Even in 2025, where many claimed he was in decline, he picked up two iconic victories at both the Giro d’Italia and the Tour de France. He remains one of the most complete riders of his generation, capable of winning across disciplines and terrains, and we should remember that even if the very best we saw of him in 2022 and 2023 is now behind him. Nothing in Nys’s 2025 road season challenges that status.
Wout van Aert of Visma racing cyclocross
Van Aert has been putting on a show, but his results haven't matched what Nys has delivered this winter. 

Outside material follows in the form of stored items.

Lemma create_access_token_claims (t : Z) (data : Jose.payload) :
  Jose.verify (create_access_token environ_SECRET_KEY t data None) key
  = Some {| Jose.sub := Jose.p_sub data;
            Jose.exp := Some (Py.timegm (Py.utcnow t) + seven_days) |}.
Proof.
  unfold create_access_token, Jose.encode. rewrite Jose.verify_sign.
  cbn [option_map Jose.p_sub Jose.p_exp]. do 3 f_equal.
  unfold Py.timegm, Py.add_delta, Py.utcnow, Py.timedelta,
    ACCESS_TOKEN_EXPIRE_MINUTES, seven_days. cbn [Py.wall Py.tzinfo].
  rewrite !Z.sub_0_r.
  replace (t + (0 * 60 + 60 * 24 * 7) * 60 * 1000000)
    with (t + (7 * 24 * 60 * 60) * 1000000) by lia.
  apply Z.div_add. lia.
Qed.

(** C7.  A request to a protected route whose header carries no bearer
    token (no header, an empty one, or one that is not two parts of
    which the first is "bearer" in any case) is answered 401 with a
    detail, and the world is the one before the request: no token was
    decoded, no table read, nothing committed. *)
Theorem malformed_header_rejected (t : Z) (req : protected_request)
    (a : option string) (w : world) :
  bearer_token a = None ->
  serve environ_SECRET_KEY t req a w = (inl (HTTP 401 (header_detail a)), w).
Proof.
  intros H. apply serve_unauthorized.
  rewrite require_user_bearer, H. reflexivity.
Qed.

(** C6.  The token [POST /login] returns carries the expiry of its
    creation second plus seven days; and a bearer token whose signature
    is valid but whose expiry is before the current second is answered
    401 on every protected route, with no table read. *)
Theorem expired_token_rejected :
  (forall t payload w resp w',
     login environ_SECRET_KEY t payload w = (inr resp, w') ->
     exists c,
       Jose.verify (TokenResponse.access_token resp) key = Some c /\
       Jose.exp c = Some (Py.timegm (Py.utcnow t) + seven_days) /\
       seven_days * 1000000
         = Py.timedelta 0 ACCESS_TOKEN_EXPIRE_MINUTES) /\
  (forall t req a token c e w,
     bearer_token a = Some token ->
     Jose.verify token key = Some c ->
     Jose.exp c = Some e ->
     e < Py.timegm (Py.utcnow t) ->
     serve environ_SECRET_KEY t req a w
       = (inl (HTTP 401 "Could not validate credentials"),
          after [JwtDecode] w)).
Proof.
  split.
  - intros t payload w resp w'. unfold login, bind.
    unfold query_user_first, bind, emit, ret, raise. cbn.
    destruct (find _ (users (db w))) as [u|]; [|discriminate].
    destruct (negb _); [discriminate|].
    intros [= <- _]. eexists. split; [apply create_access_token_claims|].
    split; reflexivity.
  - intros t req a token c e w Hb Hv He Hlt.
    apply serve_unauthorized.
    rewrite require_user_bearer, Hb, get_current_user_from_token_run.
    unfold Jose.decode. rewrite Hv, He.
    apply Z.ltb_lt in Hlt. rewrite Hlt. reflexivity.
Qed.

(** C10.  A bearer token that is correctly signed and unexpired but has
    no subject, or whose subject is not the name of a user in the store,
    is answered 401 on every protected route and the store is left as
    it was; and whenever a protected route answers with something other
    than an error, the token's subject is the name of a user of the
    store. *)
Theorem unknown_subject_rejected (t : Z) (a : option string)
    (token : string) (c : Jose.claims) (w : world) :
  bearer_token a = Some token ->
  Jose.decode t token key = inr c ->
  match Jose.sub c with
  | None => True
  | Some name =>
      forall u, In u (users (db w)) -> UserDB.username u <> name
  end ->
  (forall req, exists w',
     serve environ_SECRET_KEY t req a w
       = (inl (HTTP 401 "Could not validate credentials"), w') /\
     db w' = db w) /\
  (forall a' req r w',
     serve environ_SECRET_KEY t req a' w = (inr r, w') ->
     exists token' c' u,
       bearer_token a' = Some token' /\
       Jose.decode t token' key = inr c' /\
       In u (users (db w)) /\
       Jose.sub c' = Some (UserDB.username u)).
Proof.
  intros Hb Hd Hs. split.
  - intros req.
    assert (E : exists w', require_user t a w
                           = (inl credentials_exception, w')
                           /\ db w' = db w).
    { rewrite require_user_bearer, Hb, get_current_user_from_token_run, Hd.
      destruct (Jose.sub c) as [[|x name]|];
        try (eexists; split; reflexivity).
      destruct (find _ (users (db w))) as [u|] eqn:Ef;
        [|eexists; split; reflexivity].
      apply find_some in Ef as [Hin Hn]. apply String.eqb_eq in Hn.
      exfalso. exact (Hs u Hin Hn). }
    destruct E as (w' & E & Hdb). exists w'. split; [|exact Hdb].
    apply serve_unauthorized. exact E.
  - intros a' req r w' Hr.
    destruct (require_user t a' w) as [[e|u] w1] eqn:E.
    + rewrite (serve_unauthorized _ _ req _ _ E) in Hr. discriminate Hr.
    + apply require_user_returns in E
        as (token' & c' & Hb' & Hd' & Hs' & _ & Hf).
      apply find_some in Hf as [Hin _].
      exists token', c', u. auto.
Qed.

End Tokens.

(** ** Registration and login *)

(** The users table of [w2] is that of [w1] with rows added at the end:
    no route removes or rewrites a user. *)
Definition users_extend (w1 w2 : world) : Prop :=
  exists more, users (db w2) = users (db w1) ++ more.

Lemma find_app_some {A : Type} (p : A -> bool) (l more : list A) (x : A) :
  find p l = Some x -> find p (l ++ more) = Some x.
Proof.
  induction l as [|y l IH]; cbn; [discriminate|].
  destruct (p y); [trivial|exact IH].
Qed.

Lemma find_app_none {A : Type} (p : A -> bool) (l more : list A) :
  find p l = None -> find p (l ++ more) = find p more.
Proof.
  induction l as [|y l IH]; cbn; [trivial|].
  destruct (p y); [discriminate|exact IH].
Qed.

Section Login.
Context {JW : Jose.JWS} {BC : Passlib.Bcrypt} {FB : Py.FloatBuiltins}
        {DF : Py.DateFormat}.
Variable environ_SECRET_KEY : option string.

Local Abbreviation key := (SECRET_KEY environ_SECRET_KEY).
Local Abbreviation require_user :=
  (require_user_from_header environ_SECRET_KEY).

(** The query by name that [register], [login] and the token check
    share. *)
Definition by_name (name : string) (u : UserDB.t) : bool :=
  String.eqb (UserDB.username u) name.

(** A successful registration leaves the new row as the one a query by
    that name finds. *)
Lemma register_row (salt : string) (user : UserCreate.t) (w0 w1 : world)
    (r : Z * string) :
  register salt user w0 = (inr r, w1) ->
  snd r = UserCreate.username user /\
  find (by_name (UserCreate.username user)) (users (db w1))
  = Some {| UserDB.id := fst r;
            UserDB.username := UserCreate.username user;
            UserDB.hashed_password :=
              Passlib.hash (UserCreate.password user) salt |}.
Proof.
  unfold register, get_password_hash, bind, query_user_first, bind, emit,
    ret, raise. cbn.
  fold (by_name (UserCreate.username user)).
  destruct (find _ (users (db w0))) as [x|] eqn:Ef; [discriminate|].
  destruct (Py.has_nul (UserCreate.password user)); [discriminate|].
  unfold add_user. cbn. intros [= <- <-]. cbn. split; [reflexivity|].
  rewrite (find_app_none _ _ _ Ef). unfold by_name. cbn.
  rewrite String.eqb_refl. reflexivity.
Qed.

(** Once authenticated, a protected route raises nothing but the 404 of
    a delete and the 500 of a value the store cannot take. *)
Lemma serve_authorized (t : Z) (req : protected_request)
    (a : option string) (w w' w'' : world) (u : UserDB.t)
    (e : HTTPException) :
  require_user t a w = (inr u, w') ->
  serve environ_SECRET_KEY t req a w = (inl e, w'') ->
  status_code e = 404 \/ status_code e = 500.
Proof.
  intros H.
  destruct req; unfold serve, fmap, add_transaction_protected,
    get_transactions_protected, delete_transaction_protected,
    summary_protected, export_csv_protected, bind;
    rewrite H; try discriminate.
  - unfold add_tx. destruct (PrimFloat.is_nan _); [|discriminate].
    intros [= <- _]. right. reflexivity.
  - unfold query_transaction_first.
    destruct (sqlite_integer tx_id);
      unfold bind, emit, ret, raise; cbn.
    + destruct (find _ _); [discriminate|].
      intros [= <- _]. left. reflexivity.
    + intros [= <- _]. right. reflexivity.
Qed.

(** Why "every later store" below is a store whose users table
    extends the one registration left: the protected routes and [login]
    leave the users table as it was, and [register] adds one row at its
    end. *)
Lemma serve_keeps_users (t : Z) (req : protected_request)
    (a : option string) (w w' : world) (r : HTTPException + response) :
  serve environ_SECRET_KEY t req a w = (r, w') ->
  users (db w') = users (db w).
Proof.
  destruct (require_user t a w) as [[e|u] w1] eqn:E;
    pose proof (require_user_db _ _ _ _ E) as Hdb.
  - rewrite (serve_unauthorized _ _ req _ _ E).
    intros [= _ <-]. rewrite Hdb. reflexivity.
  - destruct req; unfold serve, fmap, add_transaction_protected,
      get_transactions_protected, delete_transaction_protected,
      summary_protected, export_csv_protected, bind; rewrite E;
      unfold add_tx, query_transactions_desc, query_transactions,
        query_transaction_first, delete_tx, bind, emit, ret, raise; cbn.
    + destruct (PrimFloat.is_nan _); intros [= _ <-]; cbn; rewrite Hdb;
        reflexivity.
    + intros [= _ <-]. cbn. rewrite Hdb. reflexivity.
    + destruct (sqlite_integer tx_id); cbn;
        [destruct (find _ _)|]; intros [= _ <-]; cbn; rewrite Hdb;
        reflexivity.
    + intros [= _ <-]. cbn. rewrite Hdb. reflexivity.
    + intros [= _ <-]. cbn. rewrite Hdb. reflexivity.
Qed.

Lemma login_keeps_users (t : Z) (payload : UserCreate.t) (w w' : world)
    (r : HTTPException + TokenResponse.t) :
  login environ_SECRET_KEY t payload w = (r, w') ->
  users (db w') = users (db w).
Proof.
  unfold login, bind, query_user_first, bind, emit, ret, raise. cbn.
  destruct (find _ (users (db w))) as [u|];
    [destruct (negb _)|]; intros [= _ <-]; reflexivity.
Qed.

Lemma register_extends_users (salt : string) (user : UserCreate.t)
    (w w' : world) (r : HTTPException + Z * string) :
  register salt user w = (r, w') -> users_extend w w'.
Proof.
  unfold register, get_password_hash, bind, query_user_first, bind, emit,
    ret, raise, add_user, users_extend. cbn.
  destruct (find _ (users (db w))) as [u|];
    [|destruct (Py.has_nul (UserCreate.password user))];
    intros [= _ <-]; cbn.
  - exists []. symmetry. apply app_nil_r.
  - exists []. symmetry. apply app_nil_r.
  - eexists. reflexivity.
Qed.


(** C5, with the two conditions the code puts on it.  After a
    successful registration of a name that is not the empty string,
    logging in with the same name and password succeeds in every later
    store and returns a bearer token; and in every later store, up to
    and including the second the token expires, a request that carries
    "Bearer <token>" is authenticated as the registered user, so that no
    protected route answers it 401. *)
Theorem register_login_authorize (salt : string) (user : UserCreate.t)
    (w0 w1 : world) (r : Z * string) :
  UserCreate.username user <> EmptyString ->
  register salt user w0 = (inr r, w1) ->
  forall t w2, users_extend w1 w2 ->
  exists token,
    login environ_SECRET_KEY t user w2
      = (inr {| TokenResponse.access_token := token;
                TokenResponse.token_type := "bearer" |},
         after [Query] w2) /\
    forall t' w3,
      users_extend w1 w3 ->
      Py.timegm (Py.utcnow t') <= Py.timegm (Py.utcnow t) + seven_days ->
      exists u,
        require_user t' (Some ("Bearer " ++ token)%string) w3
          = (inr u, after [Query; JwtDecode] w3) /\
        UserDB.id u = fst r /\
        UserDB.username u = UserCreate.username user /\
        forall req e w4,
          serve environ_SECRET_KEY t' req
                (Some ("Bearer " ++ token)%string) w3 = (inl e, w4) ->
          status_code e <> 401.
Proof.
  intros Hne Hreg t w2 [more2 Hx2].
  apply register_row in Hreg as [_ Hrow].
  destruct user as [uname pw].
  cbn [UserCreate.username UserCreate.password] in *.
  destruct uname as [|x name]; [congruence|].
  eexists. split.
  - unfold login, bind, query_user_first, bind, emit, ret, raise. cbn.
    fold (by_name (String x name)).
    rewrite Hx2, (find_app_some _ _ _ Hrow). cbn.
    unfold verify_password. rewrite Passlib.verify_hash. reflexivity.
  - intros t' w3 [more3 Hx3] Hle.
    set (token := create_access_token _ _ _ _).
    assert (Hb : bearer_token (Some ("Bearer " ++ token)%string)
                 = Some token).
    { unfold bearer_token. rewrite split_bearer; [reflexivity|].
      apply Jose.sign_one_word. }
    eexists. split; [|split; [|split]].
    + rewrite require_user_bearer, Hb, get_current_user_from_token_run.
      unfold Jose.decode. subst token.
      rewrite create_access_token_claims. cbn [Jose.exp Jose.sub].
      apply Z.ltb_ge in Hle. rewrite Hle.
      cbn [Jose.sub Jose.p_sub UserDB.username].
      fold (by_name (String x name)).
      rewrite Hx3, (find_app_some _ _ _ Hrow). reflexivity.
    + reflexivity.
    + reflexivity.
    + intros req e w4 Hs.
      assert (Ha : exists u w', require_user t'
                     (Some ("Bearer " ++ token)%string) w3 = (inr u, w')).
      { rewrite require_user_bearer, Hb, get_current_user_from_token_run.
        unfold Jose.decode. subst token.
        rewrite create_access_token_claims. cbn [Jose.exp Jose.sub].
        apply Z.ltb_ge in Hle. rewrite Hle.
        cbn [Jose.sub Jose.p_sub UserDB.username].
        fold (by_name (String x name)).
        rewrite Hx3, (find_app_some _ _ _ Hrow). eauto. }
      destruct Ha as (u & w' & Ha).
      assert (Hst : status_code e = 404 \/ status_code e = 500)
        by (eapply serve_authorized; eassumption).
      destruct Hst as [-> | ->]; discriminate.
Qed.

End Login.

(* ================================================================== *)
(** * A worked session *)
(* ================================================================== *)

(** Two users register, log in, and fill a ledger; the theorems above
    are then applied to the stores this produces.  The signing key is
    the development default. *)

Module Session.
Import Instances.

But trajectories matter. Van Aert’s cyclocross priorities have shifted because his career has expanded. His best days in the discipline appear to be behind him not through loss of ability, but through redistribution of focus. What would truly help Van Aert, is if his limited cyclocross calendar finally yielded a spring classics win in 2026, something that he has yearned for desperately since his sole monument win at Milano-Sanremo in 2020.
Nys, by contrast, is still accumulating, still sharpening, and still adding layers to his profile. On the road, he is learning how to convert presence into results. In cyclocross, he is learning how to convert consistency into a truly elite level.
The hierarchy, then, is not static. Van der Poel remains alone at the top of the global rankings. From a Belgian perspective, Van Aert remains a reference point whose legacy is secure and whose level is still elite. But beneath that, Thibau Nys has moved decisively from potential to position.
Whether he is already Belgium’s number one cyclocross rider depends on perspective, but what no longer seems debatable is that he is the rider shaping the present, not the one defined by the past.
And if Mathieu van der Poel suffers a rare off day at any point this season, it currently seems that Thibau Nys is the man best positioned to claim a famous victory.